Lemma turn_step_of turns messages m :
  turns_of turns messages → turns_of (turn_step turns (length messages) m) (messages ++ [m]).
Proof.
  intros [Hm Hids Hs]. unfold turn_step. destruct (last turns) as [turn|] eqn:El.
  - apply last_Some in El as (ts & ->). rewrite removelast_last.
    assert (zlen messages = zsum (map (λ t, zlen (t_messages t)) (ts ++ [turn]))) as Hlen.
    { rewrite <- Hm. clear. induction (ts ++ [turn]) as [|t l IH]; [done|]. simpl. rewrite length_app. lia. }
    case_bool_decide as Hr.
    + split.
      * rewrite map_app, concat_app. simpl. by rewrite Hm.
      * apply Forall_app. split; [done|]. by repeat constructor.
      * intros i t Hi. destruct (decide (i < length (ts ++ [turn]))%nat) as [Hl|Hl].
        -- rewrite lookup_app_l in Hi by done. rewrite take_app_le by lia. by apply Hs.
        -- rewrite lookup_app_r in Hi by lia. destruct (i - length (ts ++ [turn]))%nat eqn:Ei; [|done].
           simplify_eq/=. replace i with (length (ts ++ [turn])) by lia. rewrite take_app_length.
           split_and!; [done|done|]. exists m, []. split_and!; [done|constructor|done].
    + apply not_user in Hr. apply Forall_app in Hids as [Hids Hid]. apply Forall_cons in Hid as [Hid _]. split.
      * rewrite <- Hm, !map_app, !concat_app. simpl. by rewrite !app_nil_r, app_assoc.
      * apply Forall_app. split; [done|]. constructor; [|constructor]. simpl. by rewrite Hid, map_app.
      * intros i t Hi. destruct (decide (i < length ts)%nat) as [Hl|Hl].
        -- rewrite lookup_app_l in Hi by done. rewrite take_app_le by lia.
           specialize (Hs i t). rewrite lookup_app_l, take_app_le in Hs by lia. by apply Hs.
        -- rewrite lookup_app_r in Hi by lia. destruct (i - length ts)%nat eqn:Ei; [|done]. simplify_eq/=.
           replace i with (length ts) by lia. rewrite take_app_length.
           destruct (Hs (length ts) turn) as (H1 & H2 & first & rest & H3 & H4 & H5); [by rewrite list_lookup_middle|].
           rewrite take_app_length in H2. split_and!; [done|done|]. exists first, (rest ++ [m]).
           rewrite H3. split_and!; [done| |done]. apply Forall_app. split; [done|]. by constructor.
  - apply last_None in El. subst turns. simpl in Hm. subst messages. split; [done|by repeat constructor|].
    intros [|i] t Hi; [|done]. simplify_eq/=. split_and!; [done|done|]. exists m, []. split_and!; [done|constructor|lia].
Qed.

Lemma splitTurns_of messages : turns_of (splitTurns messages) messages.
Proof.
  unfold splitTurns. induction messages as [|m messages IH] using rev_ind; [by split; [| constructor|]|].
  rewrite imap_app, foldl_app. cbn [imap foldl fst snd]. unfold compose. rewrite Nat.add_0_r. by apply turn_step_of.
Qed.

(** ** Canonical JSON keeps every field *)

Definition field (k : jstr) (v : json) : option json := match v with JObj l => assoc k l | _ => None end.
Definition keys_ok (v : json) : Prop := match v with JObj l => NoDup l.*1 | _ => True end.

Lemma assoc_elem k v l : NoDup l.*1 → assoc k l = Some v ↔ (k, v) ∈ l.
Proof.
  induction l as [|[k' v'] l IH]; [intros _; simpl; set_solver|]. rewrite fmap_cons. intros [Hn Hd]%NoDup_cons.
  cbn [assoc]. destruct (jeqb k' k) eqn:E.
  - apply jeqb_eq in E. subst k'. split; [intros; simplify_eq; by left|]. intros [?|Hin]%elem_of_cons; [by simplify_eq|].
    exfalso. apply Hn. apply list_elem_of_fmap. by exists (k, v).
  - rewrite IH by done. split; [by right|]. intros [?|?]%elem_of_cons; [|done]. simplify_eq. by rewrite jeqb_refl in E.
Qed.

Lemma assoc_perm k l l' : NoDup l.*1 → l ≡ₚ l' → assoc k l = assoc k l'.
Proof.
  intros Hd Hp. apply option_eq. intros v.
  rewrite !assoc_elem by (done || by rewrite <- Hp). by rewrite Hp.
Qed.

Lemma assoc_map k (f : json → json) l : assoc k (map (λ kv, (kv.1, f kv.2)) l) = f <$> assoc k l.
Proof. induction l as [|[k' v'] l IH]; [done|]. cbn [map assoc fst snd]. by destruct (jeqb k' k). Qed.

Lemma field_canon k v : keys_ok v → field k (canon v) = canon <$> field k v.
Proof.
  destruct v as [| | | |l|l]; try done. intros Hd. cbn [canon field]. rewrite <- assoc_map. symmetry. apply assoc_perm.
  - cbn in Hd. clear -Hd. replace ((map (λ kv, (kv.1, canon kv.2)) l).*1) with (l.*1); [done|].
    clear. induction l as [|[k v] l IH]; [done|]. rewrite fmap_cons. cbn [map]. by rewrite fmap_cons, IH.
  - symmetry. apply sort_by_perm.
Qed.

Lemma canon_field_eq v1 v2 k :
  canon v1 = canon v2 → keys_ok v1 → keys_ok v2 → canon <$> field k v1 = canon <$> field k v2.
Proof. intros E H1 H2. by rewrite <- !field_canon, E. Qed.

(** Two parts that differ only in the order of tool-input keys. *)
Definition part_eqv (p q : Part) : Prop :=
  match p, q with
  | PText s, PText t => s = t
  | PTool t c i s, PTool t' c' i' s' => t = t' ∧ c = c' ∧ canon <$> i = canon <$> i' ∧ s = s'
  | _, _ => False
  end.

Lemma strs_inj l l' : map canon (map JStr l) = map canon (map JStr l') → l = l'.
Proof.
  revert l'. induction l as [|x l IH]; intros [|y l']; simpl; try done. intros [= -> ?]. f_equal. by apply IH.
Qed.

Lemma opt_str_inj (o o' : option jstr) : canon <$> (JStr <$> o) = canon <$> (JStr <$> o') → o = o'.
Proof. destruct o, o'; simpl; congruence. Qed.

Lemma map_inj_Forall2 {A B} (f : A → B) (R : A → A → Prop) l l' :
  (∀ x y, f x = f y → R x y) → map f l = map f l' → Forall2 R l l'.
Proof.
  intros Hf. revert l'. induction l as [|x l IH]; intros [|y l']; try done. cbn [map]. intros H.
  injection H as ? ?. constructor; auto.
Qed.

Lemma canon_map {A} (f : A → json) l : map canon (map f l) = map (λ x, canon (f x)) l.
Proof. by rewrite map_map. Qed.

Lemma state_inj s s' : canon (json_of_state s) = canon (json_of_state s') → s = s'.
Proof.
  destruct s as [st er ou], s' as [st' er' ou']. intros E.
  assert (∀ k, canon <$> field k (json_of_state (mkTS st er ou)) = canon <$> field k (json_of_state (mkTS st' er' ou'))) as H.
  { intros k. apply canon_field_eq; [done|destruct er, ou|destruct er', ou']; hnf; cbn; decide_now. }
  pose proof (H (js "status")) as H1. pose proof (H (js "error")) as H2. pose proof (H (js "output")) as H3.
  destruct er, ou, er', ou'; cbn in H1, H2, H3; try discriminate; injection H1 as ->;
    try injection H2 as ->; try injection H3 as ->; done.
Qed.

(** Equality of the canonical forms of two objects with literal keys, read at a key. *)
Ltac canon_keys := hnf; cbn; decide_now.
Ltac canon_at E k := let H := fresh "F" in
  pose proof (canon_field_eq _ _ (js k) E ltac:(canon_keys) ltac:(canon_keys)) as H; cbn in H.

Lemma entry_inj e e' : canon (json_of_entry e) = canon (json_of_entry e') → e = e'.
Proof.
  intros E. destruct e as [k t i], e' as [k' t' i']. canon_at E "kind". canon_at E "text". canon_at E "sourceIds".
  injection F0 as ->. injection F1 as F1. apply strs_inj in F1 as ->. f_equal.
  destruct k, k'; first [reflexivity|discriminate F].
Qed.

Lemma entries_inj l l' : map canon (map json_of_entry l) = map canon (map json_of_entry l') → l = l'.
Proof.
  rewrite !canon_map. intros H. apply list_eq_Forall2. eapply map_inj_Forall2; [|exact H]. intros x y. apply entry_inj.
Qed.

Lemma archive_inj a a' : canon (json_of_archive a) = canon (json_of_archive a') → a = a'.
Proof.
  intros E. destruct a as [h m n p], a' as [h' m' n' p'].
  assert (h = h' ∧ m = m') as [-> ->].
  { destruct n, p, n', p'; canon_at E "historyHash"; canon_at E "memory"; injection F as ->; injection F0 as F0;
      by apply entries_inj in F0 as ->. }
  assert (n = n') as ->.
  { destruct n, p, n', p'; canon_at E "nodeIds"; try discriminate; try done; injection F as F; by apply strs_inj in F as ->. }
  assert (p = p') as ->; [|done].
  destruct n', p, p'; canon_at E "protectedMemory"; try discriminate; try done; injection F as F; by apply entries_inj in F as ->.
Qed.

Lemma part_inj p p' : canon (json_of_part p) = canon (json_of_part p') → part_eqv p p'.
Proof.
  intros E. destruct p as [t|t c i s], p' as [t'|t' c' i' s'].
  - canon_at E "text". by injection F.
  - destruct c', i'; canon_at E "type"; discriminate.
  - destruct c, i; canon_at E "type"; discriminate.
  - assert (t = t' ∧ s = s') as [-> ->].
    { destruct c, i, c', i'; canon_at E "tool"; canon_at E "state"; injection F as ->;
        injection F0 as F0; (split; [done|]); apply state_inj; exact (f_equal JObj F0). }
    split; [done|]. split; [|split; [|done]].
    + destruct c, c', i, i'; canon_at E "callId"; try discriminate; try done; by injection F as ->.
    + destruct c, c', i, i'; canon_at E "input"; try discriminate; try done; cbn; exact F.
Qed.

(** Messages with the same persisted fields. *)
Record message_eqv (m m' : ChatMessage) : Prop := {
  mq_id : m_id m = m_id m';
  mq_role : m_role m = m_role m';
  mq_parts : Forall2 part_eqv (m_parts m) (m_parts m');
  mq_protected : is_true (m_protected m) = is_true (m_protected m');
  mq_archive : m_archive m = m_archive m' }.

Definition array_of (o : option json) : list json := match o with Some (JArr l) => l | _ => [] end.

Lemma hash_input_inj m m' :
  canon (messageHashInput m) = canon (messageHashInput m') → message_eqv m m'.
Proof.
  destruct m as [i r ps p a], m' as [i' r' ps' p' a']. unfold messageHashInput. cbn [m_id m_role m_parts m_protected m_archive].
  intros E. assert (keys_ok (messageHashInput (mkMsg i r ps p a)) ∧ keys_ok (messageHashInput (mkMsg i' r' ps' p' a'))) as [K K'].
  { unfold messageHashInput. cbn [m_id m_role m_parts m_protected m_archive]. split; [destruct a, (is_true p)|destruct a', (is_true p')]; canon_keys. }
  pose proof (λ k, canon_field_eq _ _ k E K K') as H. clear K K' E.
  pose proof (H (js "info")) as F. pose proof (H (js "parts")) as F0.
  pose proof (H (js "protected")) as F1. pose proof (H (js "archive")) as F2. clear H.
  assert (i = i' ∧ r = r') as [-> ->].
  { assert (canon (JObj [(js "id", JStr i); (js "role", JStr (role_text r))]) = canon (JObj [(js "id", JStr i'); (js "role", JStr (role_text r'))])) as E.
    { destruct a, a', (is_true p), (is_true p'); cbn in F; exact (f_equal (default JNull) F). }
    canon_at E "id". canon_at E "role". injection F3 as ->. split; [done|]. destruct r, r'; first [reflexivity|discriminate F4]. }
  split; try done; cbn [m_parts m_protected m_archive].
  - apply (map_inj_Forall2 (λ x, canon (json_of_part x))); [apply part_inj|]. rewrite <- !(canon_map json_of_part).
    destruct a, a', (is_true p), (is_true p'); exact (f_equal array_of F0).
  - destruct a, a', (is_true p), (is_true p'); cbn in F1; done.
  - destruct a as [a|], a' as [a'|]; [f_equal; apply archive_inj|..|done];
      destruct (is_true p), (is_true p'); try (cbn in F2; discriminate); exact (f_equal (default JNull) F2).
Qed.

(** A sufficient test for [json_ok]. *)
Definition plain_keys (l : list (jstr * json)) : bool :=
  bool_decide (NoDup l.*1) && forallb (λ kv, match index_key kv.1 with None => true | Some _ => false end) l.
Fixpoint json_okb (v : json) : bool :=
  match v with
  | JNull | JBool _ => true
  | JNum (NInt z) => is_safe_integer z
  | JNum _ => false
  | JStr s => forallb (λ c, (0 <=? c) && (c <? 65536)) s
  | JArr l => forallb json_okb l
  | JObj l => plain_keys l && forallb (λ kv, forallb (λ c, (0 <=? c) && (c <? 65536)) kv.1 && json_okb kv.2) l
  end.

Lemma obj_set_new l k v : k ∉ l.*1 → obj_set l k v = l ++ [(k, v)].
Proof.
  induction l as [|[k' v'] l IH]; [done|]. rewrite fmap_cons. intros Hn. cbn [obj_set app fst].
  destruct (jeqb k' k) eqn:E; [apply jeqb_eq in E; subst; set_solver|]. rewrite IH; [done|]. set_solver.
Qed.

Lemma obj_of_plain l : plain_keys l = true → obj_of l = l.
Proof.
  unfold plain_keys. intros [Hd%bool_decide_eq_true Hi]%andb_true_iff. rewrite forallb_forall in Hi.
  assert (∀ l2 l1 : list (jstr * json), NoDup (l1 ++ l2).*1 → foldl (λ l kv, obj_set l kv.1 kv.2) l1 l2 = l1 ++ l2) as Hf.
  { induction l2 as [|[k v] l2 IH]; intros l1 Hn; [by rewrite app_nil_r|]. cbn [foldl fst snd].
    rewrite fmap_app, fmap_cons in Hn. rewrite obj_set_new.
    - rewrite IH, <- app_assoc; [done|]. rewrite !fmap_app, <- app_assoc. done.
    - apply NoDup_app in Hn as (_ & Hn & _). intros Hin. apply (Hn _ Hin). by left. }
  unfold obj_of. rewrite Hf by done. cbn [app]. unfold obj_order.
  assert (foldr (λ kv acc, match index_key kv.1 with Some n => insert_index n kv acc | None => acc end) [] l = []) as ->.
  { clear -Hi. induction l as [|kv l IH]; [done|]. cbn [foldr]. rewrite IH by (intros; apply Hi; by right).
    pose proof (Hi kv ltac:(by left)) as Hkv. cbn beta in Hkv. by destruct (index_key kv.1). }
  cbn [map app]. apply forallb_filter_id, forallb_forall. intros kv Hkv. specialize (Hi kv Hkv). by destruct (index_key kv.1).
Qed.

▶ _Exercise instructions_
Look through the data above and return exactly the lines from the one that contains "Lemma obj_of_plain l" to the one that contains "- apply NoDup_app", inclusive, with nothing else.

▶ _Response below_
Lemma obj_of_plain l : plain_keys l = true → obj_of l = l.
Proof.
  unfold plain_keys. intros [Hd%bool_decide_eq_true Hi]%andb_true_iff. rewrite forallb_forall in Hi.
  assert (∀ l2 l1 : list (jstr * json), NoDup (l1 ++ l2).*1 → foldl (λ l kv, obj_set l kv.1 kv.2) l1 l2 = l1 ++ l2) as Hf.
  { induction l2 as [|[k v] l2 IH]; intros l1 Hn; [by rewrite app_nil_r|]. cbn [foldl fst snd].
    rewrite fmap_app, fmap_cons in Hn. rewrite obj_set_new.
    - rewrite IH, <- app_assoc; [done|]. rewrite !fmap_app, <- app_assoc. done.
    - apply NoDup_app in Hn as (_ & Hn & _). intros Hin. apply (Hn _ Hin). by left. }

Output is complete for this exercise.